Instructions to follow> Of all the entries below, only the lines from the one with "Context (Hcan : can_write" up to and including the one with "intros T Hip F Hr Hl Hv Ht." are to be duplicated exactly.

Material for this exercise>
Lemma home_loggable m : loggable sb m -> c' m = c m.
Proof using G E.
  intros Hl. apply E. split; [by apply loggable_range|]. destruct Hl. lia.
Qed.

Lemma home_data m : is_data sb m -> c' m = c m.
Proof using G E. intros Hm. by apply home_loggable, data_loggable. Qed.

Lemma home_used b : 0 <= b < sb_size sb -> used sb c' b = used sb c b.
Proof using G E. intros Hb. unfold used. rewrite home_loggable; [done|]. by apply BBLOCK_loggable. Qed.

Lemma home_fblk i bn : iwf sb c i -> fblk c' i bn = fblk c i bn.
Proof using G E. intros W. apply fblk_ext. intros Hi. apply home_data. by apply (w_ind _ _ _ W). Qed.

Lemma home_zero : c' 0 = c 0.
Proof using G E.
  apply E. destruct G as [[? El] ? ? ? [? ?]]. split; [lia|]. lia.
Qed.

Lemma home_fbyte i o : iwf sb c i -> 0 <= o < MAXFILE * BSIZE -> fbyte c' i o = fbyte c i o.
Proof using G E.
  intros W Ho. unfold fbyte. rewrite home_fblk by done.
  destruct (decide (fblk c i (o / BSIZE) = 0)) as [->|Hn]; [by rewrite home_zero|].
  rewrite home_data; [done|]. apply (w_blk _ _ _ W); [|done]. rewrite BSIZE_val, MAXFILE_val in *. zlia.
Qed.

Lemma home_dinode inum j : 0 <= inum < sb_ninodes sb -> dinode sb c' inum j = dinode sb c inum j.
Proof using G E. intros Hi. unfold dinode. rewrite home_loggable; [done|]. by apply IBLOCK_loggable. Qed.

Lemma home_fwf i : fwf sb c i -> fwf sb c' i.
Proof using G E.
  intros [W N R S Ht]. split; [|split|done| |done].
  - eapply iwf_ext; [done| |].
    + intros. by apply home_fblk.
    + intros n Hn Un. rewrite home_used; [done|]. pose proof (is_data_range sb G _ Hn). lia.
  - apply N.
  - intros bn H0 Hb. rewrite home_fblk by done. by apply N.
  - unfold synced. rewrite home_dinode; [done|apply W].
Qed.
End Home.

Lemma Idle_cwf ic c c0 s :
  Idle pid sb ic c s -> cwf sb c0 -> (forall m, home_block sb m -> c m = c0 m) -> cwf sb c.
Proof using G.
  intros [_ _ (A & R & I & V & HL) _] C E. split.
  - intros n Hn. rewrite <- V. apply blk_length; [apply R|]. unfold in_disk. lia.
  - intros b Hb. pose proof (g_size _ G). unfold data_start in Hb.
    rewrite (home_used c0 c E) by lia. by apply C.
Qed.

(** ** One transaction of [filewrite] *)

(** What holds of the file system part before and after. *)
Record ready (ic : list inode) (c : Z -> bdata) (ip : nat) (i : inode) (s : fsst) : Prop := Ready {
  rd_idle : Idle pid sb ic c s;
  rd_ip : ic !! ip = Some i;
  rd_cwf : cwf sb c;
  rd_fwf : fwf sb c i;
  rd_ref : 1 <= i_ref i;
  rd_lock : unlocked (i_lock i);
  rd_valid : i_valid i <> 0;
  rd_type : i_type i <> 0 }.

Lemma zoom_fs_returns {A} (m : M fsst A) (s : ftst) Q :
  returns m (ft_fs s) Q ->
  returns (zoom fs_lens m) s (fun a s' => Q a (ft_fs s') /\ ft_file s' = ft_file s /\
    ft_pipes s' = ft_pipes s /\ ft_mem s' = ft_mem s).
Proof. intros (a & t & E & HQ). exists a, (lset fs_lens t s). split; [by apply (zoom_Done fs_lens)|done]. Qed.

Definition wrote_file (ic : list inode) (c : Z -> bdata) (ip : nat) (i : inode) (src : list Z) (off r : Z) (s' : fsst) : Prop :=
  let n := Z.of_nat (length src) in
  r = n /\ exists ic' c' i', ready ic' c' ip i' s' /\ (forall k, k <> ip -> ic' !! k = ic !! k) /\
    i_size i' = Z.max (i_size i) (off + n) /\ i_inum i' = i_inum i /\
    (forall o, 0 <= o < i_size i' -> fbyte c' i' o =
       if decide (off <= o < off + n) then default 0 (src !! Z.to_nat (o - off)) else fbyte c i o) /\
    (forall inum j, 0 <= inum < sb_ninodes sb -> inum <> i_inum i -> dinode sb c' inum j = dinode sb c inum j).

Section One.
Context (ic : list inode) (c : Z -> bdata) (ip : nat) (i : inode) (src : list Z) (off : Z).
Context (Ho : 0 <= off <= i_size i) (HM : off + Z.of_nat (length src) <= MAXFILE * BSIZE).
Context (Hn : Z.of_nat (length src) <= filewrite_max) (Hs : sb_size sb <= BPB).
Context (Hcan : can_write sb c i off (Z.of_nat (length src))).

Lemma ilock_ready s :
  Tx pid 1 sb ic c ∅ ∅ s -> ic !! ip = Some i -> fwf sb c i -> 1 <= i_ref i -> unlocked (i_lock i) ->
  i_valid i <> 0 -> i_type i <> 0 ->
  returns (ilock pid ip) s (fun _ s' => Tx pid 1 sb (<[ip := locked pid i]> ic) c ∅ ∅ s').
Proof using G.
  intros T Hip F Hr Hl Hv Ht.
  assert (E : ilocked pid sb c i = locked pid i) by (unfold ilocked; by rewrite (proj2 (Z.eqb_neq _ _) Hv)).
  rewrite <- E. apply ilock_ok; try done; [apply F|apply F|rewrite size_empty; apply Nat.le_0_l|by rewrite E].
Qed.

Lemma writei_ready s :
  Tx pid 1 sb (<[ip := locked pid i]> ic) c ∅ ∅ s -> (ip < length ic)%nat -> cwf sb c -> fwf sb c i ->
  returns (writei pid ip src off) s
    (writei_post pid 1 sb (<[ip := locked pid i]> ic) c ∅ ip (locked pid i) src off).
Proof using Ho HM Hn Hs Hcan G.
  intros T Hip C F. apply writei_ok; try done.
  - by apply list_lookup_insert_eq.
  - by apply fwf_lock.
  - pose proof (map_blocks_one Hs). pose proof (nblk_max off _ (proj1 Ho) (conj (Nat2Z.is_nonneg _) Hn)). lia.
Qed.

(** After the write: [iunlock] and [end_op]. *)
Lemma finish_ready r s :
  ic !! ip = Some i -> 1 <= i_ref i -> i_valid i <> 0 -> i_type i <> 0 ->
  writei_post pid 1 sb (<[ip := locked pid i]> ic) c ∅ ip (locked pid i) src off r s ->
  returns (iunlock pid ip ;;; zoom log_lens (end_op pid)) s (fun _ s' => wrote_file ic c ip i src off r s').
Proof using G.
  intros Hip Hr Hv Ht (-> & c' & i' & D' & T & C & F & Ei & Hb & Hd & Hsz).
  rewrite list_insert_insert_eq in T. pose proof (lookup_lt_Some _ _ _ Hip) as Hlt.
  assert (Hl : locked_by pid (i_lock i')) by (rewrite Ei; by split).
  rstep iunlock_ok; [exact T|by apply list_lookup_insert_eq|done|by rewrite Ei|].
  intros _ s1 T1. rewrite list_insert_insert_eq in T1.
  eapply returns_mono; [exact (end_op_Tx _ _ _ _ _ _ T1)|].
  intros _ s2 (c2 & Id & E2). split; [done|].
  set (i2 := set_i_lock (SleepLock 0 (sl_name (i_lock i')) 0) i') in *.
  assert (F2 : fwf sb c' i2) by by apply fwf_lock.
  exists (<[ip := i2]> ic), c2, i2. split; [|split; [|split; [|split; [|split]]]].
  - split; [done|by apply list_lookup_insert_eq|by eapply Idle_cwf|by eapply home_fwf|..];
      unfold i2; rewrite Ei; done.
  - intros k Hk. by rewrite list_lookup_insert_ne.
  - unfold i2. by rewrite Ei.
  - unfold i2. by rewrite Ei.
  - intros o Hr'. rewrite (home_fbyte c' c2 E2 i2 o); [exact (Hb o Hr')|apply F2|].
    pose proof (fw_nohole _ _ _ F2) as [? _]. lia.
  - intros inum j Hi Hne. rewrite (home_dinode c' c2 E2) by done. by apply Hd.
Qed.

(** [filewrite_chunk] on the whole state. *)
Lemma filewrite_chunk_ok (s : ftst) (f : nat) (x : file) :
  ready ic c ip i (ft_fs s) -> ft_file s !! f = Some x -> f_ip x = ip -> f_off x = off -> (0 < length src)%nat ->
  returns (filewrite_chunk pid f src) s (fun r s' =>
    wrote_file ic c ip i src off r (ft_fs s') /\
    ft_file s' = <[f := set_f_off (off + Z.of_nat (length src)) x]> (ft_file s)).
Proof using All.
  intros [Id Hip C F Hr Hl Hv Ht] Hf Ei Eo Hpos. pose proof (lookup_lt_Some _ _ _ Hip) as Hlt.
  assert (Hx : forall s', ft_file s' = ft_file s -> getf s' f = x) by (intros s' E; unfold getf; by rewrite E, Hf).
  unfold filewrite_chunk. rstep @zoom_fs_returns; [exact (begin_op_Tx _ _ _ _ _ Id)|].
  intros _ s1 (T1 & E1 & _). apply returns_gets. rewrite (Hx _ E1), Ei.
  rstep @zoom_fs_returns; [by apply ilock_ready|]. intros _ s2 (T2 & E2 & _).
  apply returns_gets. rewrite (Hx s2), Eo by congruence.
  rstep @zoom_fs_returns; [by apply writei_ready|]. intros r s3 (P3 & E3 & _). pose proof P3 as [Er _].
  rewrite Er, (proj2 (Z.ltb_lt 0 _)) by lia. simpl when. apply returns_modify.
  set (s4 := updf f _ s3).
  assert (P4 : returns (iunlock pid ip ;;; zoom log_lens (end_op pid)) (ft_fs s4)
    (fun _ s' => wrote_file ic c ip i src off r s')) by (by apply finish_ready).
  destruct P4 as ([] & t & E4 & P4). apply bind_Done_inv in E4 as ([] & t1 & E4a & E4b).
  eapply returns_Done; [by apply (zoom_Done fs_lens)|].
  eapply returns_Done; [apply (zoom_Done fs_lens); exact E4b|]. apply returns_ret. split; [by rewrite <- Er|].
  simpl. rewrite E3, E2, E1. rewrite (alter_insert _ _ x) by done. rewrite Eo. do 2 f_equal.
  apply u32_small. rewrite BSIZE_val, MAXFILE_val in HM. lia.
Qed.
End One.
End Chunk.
---
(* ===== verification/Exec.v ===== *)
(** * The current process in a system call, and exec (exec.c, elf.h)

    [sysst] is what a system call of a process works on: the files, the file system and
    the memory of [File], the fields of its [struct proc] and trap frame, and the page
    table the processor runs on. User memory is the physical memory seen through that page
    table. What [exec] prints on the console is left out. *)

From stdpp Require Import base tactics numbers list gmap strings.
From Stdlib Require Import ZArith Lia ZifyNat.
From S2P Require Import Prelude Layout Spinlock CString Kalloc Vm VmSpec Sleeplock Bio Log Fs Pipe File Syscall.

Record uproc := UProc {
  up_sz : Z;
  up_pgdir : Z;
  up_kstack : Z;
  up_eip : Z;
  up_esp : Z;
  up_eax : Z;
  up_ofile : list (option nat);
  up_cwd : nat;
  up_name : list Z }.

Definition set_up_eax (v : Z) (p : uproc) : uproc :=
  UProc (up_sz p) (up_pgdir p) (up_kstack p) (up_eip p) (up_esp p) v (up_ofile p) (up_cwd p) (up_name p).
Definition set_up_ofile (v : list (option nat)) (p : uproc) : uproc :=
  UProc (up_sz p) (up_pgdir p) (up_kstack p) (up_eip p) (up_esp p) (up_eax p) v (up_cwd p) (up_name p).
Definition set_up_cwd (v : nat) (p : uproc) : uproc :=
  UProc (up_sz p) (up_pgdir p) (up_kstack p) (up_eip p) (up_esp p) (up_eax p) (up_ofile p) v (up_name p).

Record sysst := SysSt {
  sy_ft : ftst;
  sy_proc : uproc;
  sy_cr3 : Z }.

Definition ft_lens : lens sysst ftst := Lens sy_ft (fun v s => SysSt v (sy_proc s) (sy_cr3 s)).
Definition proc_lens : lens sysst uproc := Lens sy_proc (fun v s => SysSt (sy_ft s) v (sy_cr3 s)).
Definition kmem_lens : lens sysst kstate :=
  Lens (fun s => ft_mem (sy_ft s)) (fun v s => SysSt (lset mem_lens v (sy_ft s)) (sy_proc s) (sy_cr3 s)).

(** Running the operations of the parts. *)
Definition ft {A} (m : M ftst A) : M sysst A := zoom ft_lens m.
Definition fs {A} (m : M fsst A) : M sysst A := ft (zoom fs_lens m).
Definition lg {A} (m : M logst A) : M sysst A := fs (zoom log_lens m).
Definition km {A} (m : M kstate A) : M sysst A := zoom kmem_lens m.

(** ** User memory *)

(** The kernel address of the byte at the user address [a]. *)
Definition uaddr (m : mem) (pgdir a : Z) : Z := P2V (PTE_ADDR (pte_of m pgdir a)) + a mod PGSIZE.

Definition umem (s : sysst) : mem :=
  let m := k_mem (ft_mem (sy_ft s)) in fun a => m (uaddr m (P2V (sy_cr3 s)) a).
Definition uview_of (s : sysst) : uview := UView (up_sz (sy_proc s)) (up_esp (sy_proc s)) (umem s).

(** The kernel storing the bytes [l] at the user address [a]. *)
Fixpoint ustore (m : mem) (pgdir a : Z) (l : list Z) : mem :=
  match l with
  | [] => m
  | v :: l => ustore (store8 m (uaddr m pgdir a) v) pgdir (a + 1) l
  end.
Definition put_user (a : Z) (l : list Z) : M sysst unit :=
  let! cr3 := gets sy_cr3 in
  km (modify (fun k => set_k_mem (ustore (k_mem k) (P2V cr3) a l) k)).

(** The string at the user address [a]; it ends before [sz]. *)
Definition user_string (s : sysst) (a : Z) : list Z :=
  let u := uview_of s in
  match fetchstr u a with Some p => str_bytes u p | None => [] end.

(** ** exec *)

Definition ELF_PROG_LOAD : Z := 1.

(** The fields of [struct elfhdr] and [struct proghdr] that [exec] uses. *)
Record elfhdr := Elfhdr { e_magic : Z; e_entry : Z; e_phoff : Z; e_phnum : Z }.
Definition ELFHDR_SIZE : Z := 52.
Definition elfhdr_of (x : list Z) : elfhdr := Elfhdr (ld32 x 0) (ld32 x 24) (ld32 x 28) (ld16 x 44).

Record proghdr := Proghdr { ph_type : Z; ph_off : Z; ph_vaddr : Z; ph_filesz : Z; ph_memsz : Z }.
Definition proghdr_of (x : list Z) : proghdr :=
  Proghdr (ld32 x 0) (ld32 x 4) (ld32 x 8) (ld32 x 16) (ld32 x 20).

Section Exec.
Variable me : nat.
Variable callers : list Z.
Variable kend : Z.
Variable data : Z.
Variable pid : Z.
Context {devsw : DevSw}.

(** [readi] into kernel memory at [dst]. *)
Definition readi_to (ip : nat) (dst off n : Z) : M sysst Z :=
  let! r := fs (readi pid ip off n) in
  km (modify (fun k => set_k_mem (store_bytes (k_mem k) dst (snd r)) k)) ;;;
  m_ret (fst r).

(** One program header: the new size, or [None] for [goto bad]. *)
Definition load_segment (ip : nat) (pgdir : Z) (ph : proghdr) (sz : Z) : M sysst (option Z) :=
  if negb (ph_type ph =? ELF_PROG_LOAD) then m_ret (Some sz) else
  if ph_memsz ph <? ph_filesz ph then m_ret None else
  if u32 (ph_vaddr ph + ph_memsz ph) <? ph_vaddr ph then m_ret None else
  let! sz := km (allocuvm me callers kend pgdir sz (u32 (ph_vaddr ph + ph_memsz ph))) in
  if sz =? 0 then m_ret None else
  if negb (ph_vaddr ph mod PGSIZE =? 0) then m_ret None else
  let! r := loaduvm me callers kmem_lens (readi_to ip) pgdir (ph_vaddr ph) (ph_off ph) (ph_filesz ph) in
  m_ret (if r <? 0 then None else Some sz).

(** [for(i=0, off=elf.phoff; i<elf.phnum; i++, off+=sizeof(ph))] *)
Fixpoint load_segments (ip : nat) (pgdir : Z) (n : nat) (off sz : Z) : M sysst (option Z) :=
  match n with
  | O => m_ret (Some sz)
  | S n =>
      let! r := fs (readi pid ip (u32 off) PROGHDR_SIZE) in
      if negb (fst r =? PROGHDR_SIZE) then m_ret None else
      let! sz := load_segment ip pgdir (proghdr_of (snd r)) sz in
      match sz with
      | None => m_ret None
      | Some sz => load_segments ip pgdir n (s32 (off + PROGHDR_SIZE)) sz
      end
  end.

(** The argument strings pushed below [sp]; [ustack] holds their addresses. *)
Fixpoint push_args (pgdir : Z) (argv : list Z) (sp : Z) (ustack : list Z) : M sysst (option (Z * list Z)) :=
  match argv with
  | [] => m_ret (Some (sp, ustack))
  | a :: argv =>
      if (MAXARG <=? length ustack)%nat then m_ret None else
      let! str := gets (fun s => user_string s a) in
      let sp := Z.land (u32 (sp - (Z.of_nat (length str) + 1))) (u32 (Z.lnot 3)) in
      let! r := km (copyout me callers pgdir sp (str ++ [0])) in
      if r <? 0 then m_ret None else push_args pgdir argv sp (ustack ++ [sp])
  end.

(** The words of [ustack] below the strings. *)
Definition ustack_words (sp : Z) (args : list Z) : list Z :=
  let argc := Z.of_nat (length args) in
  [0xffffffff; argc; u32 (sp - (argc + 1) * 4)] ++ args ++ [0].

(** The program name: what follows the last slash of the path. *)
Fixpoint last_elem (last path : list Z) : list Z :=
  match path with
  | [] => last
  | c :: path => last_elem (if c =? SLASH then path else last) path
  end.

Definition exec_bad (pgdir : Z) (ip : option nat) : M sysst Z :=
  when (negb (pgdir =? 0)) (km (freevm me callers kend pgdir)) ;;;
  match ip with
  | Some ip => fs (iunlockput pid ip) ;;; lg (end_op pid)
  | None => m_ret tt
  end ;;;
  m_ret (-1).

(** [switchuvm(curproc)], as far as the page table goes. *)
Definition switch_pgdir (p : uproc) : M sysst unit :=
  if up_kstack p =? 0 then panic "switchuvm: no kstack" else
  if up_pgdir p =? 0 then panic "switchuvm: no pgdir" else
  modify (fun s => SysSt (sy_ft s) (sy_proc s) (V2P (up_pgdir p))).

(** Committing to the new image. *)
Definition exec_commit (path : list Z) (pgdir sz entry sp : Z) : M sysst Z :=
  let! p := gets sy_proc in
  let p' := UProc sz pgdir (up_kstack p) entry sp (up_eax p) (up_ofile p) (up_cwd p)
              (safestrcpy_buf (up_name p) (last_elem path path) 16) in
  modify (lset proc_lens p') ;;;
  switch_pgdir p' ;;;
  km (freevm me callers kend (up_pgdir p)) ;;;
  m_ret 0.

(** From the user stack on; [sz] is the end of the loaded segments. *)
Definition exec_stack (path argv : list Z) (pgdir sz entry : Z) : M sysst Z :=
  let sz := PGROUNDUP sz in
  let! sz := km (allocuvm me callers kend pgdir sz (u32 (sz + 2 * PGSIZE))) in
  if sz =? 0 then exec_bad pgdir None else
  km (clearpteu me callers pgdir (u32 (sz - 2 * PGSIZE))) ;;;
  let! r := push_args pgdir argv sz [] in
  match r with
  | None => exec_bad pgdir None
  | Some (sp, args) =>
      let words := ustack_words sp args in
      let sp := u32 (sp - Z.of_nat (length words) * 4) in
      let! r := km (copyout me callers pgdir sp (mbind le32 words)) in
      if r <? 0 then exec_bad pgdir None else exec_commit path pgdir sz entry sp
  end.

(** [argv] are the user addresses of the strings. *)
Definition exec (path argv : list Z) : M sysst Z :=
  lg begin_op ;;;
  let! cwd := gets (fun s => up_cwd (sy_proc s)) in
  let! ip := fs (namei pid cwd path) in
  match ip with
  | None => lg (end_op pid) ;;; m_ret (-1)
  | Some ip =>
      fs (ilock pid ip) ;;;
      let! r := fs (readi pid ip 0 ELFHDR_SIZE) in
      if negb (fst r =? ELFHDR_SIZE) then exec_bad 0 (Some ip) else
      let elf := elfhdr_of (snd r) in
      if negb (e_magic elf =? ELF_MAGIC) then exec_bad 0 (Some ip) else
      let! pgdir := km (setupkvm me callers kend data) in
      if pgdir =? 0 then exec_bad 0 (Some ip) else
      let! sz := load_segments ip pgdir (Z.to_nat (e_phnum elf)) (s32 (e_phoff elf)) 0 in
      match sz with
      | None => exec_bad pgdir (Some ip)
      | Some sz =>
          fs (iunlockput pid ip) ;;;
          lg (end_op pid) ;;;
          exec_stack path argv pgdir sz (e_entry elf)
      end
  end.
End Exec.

Task solution>
Context (Hcan : can_write sb c i off (Z.of_nat (length src))).

Lemma ilock_ready s :
  Tx pid 1 sb ic c ∅ ∅ s -> ic !! ip = Some i -> fwf sb c i -> 1 <= i_ref i -> unlocked (i_lock i) ->
  i_valid i <> 0 -> i_type i <> 0 ->
  returns (ilock pid ip) s (fun _ s' => Tx pid 1 sb (<[ip := locked pid i]> ic) c ∅ ∅ s').
Proof using G.
  intros T Hip F Hr Hl Hv Ht.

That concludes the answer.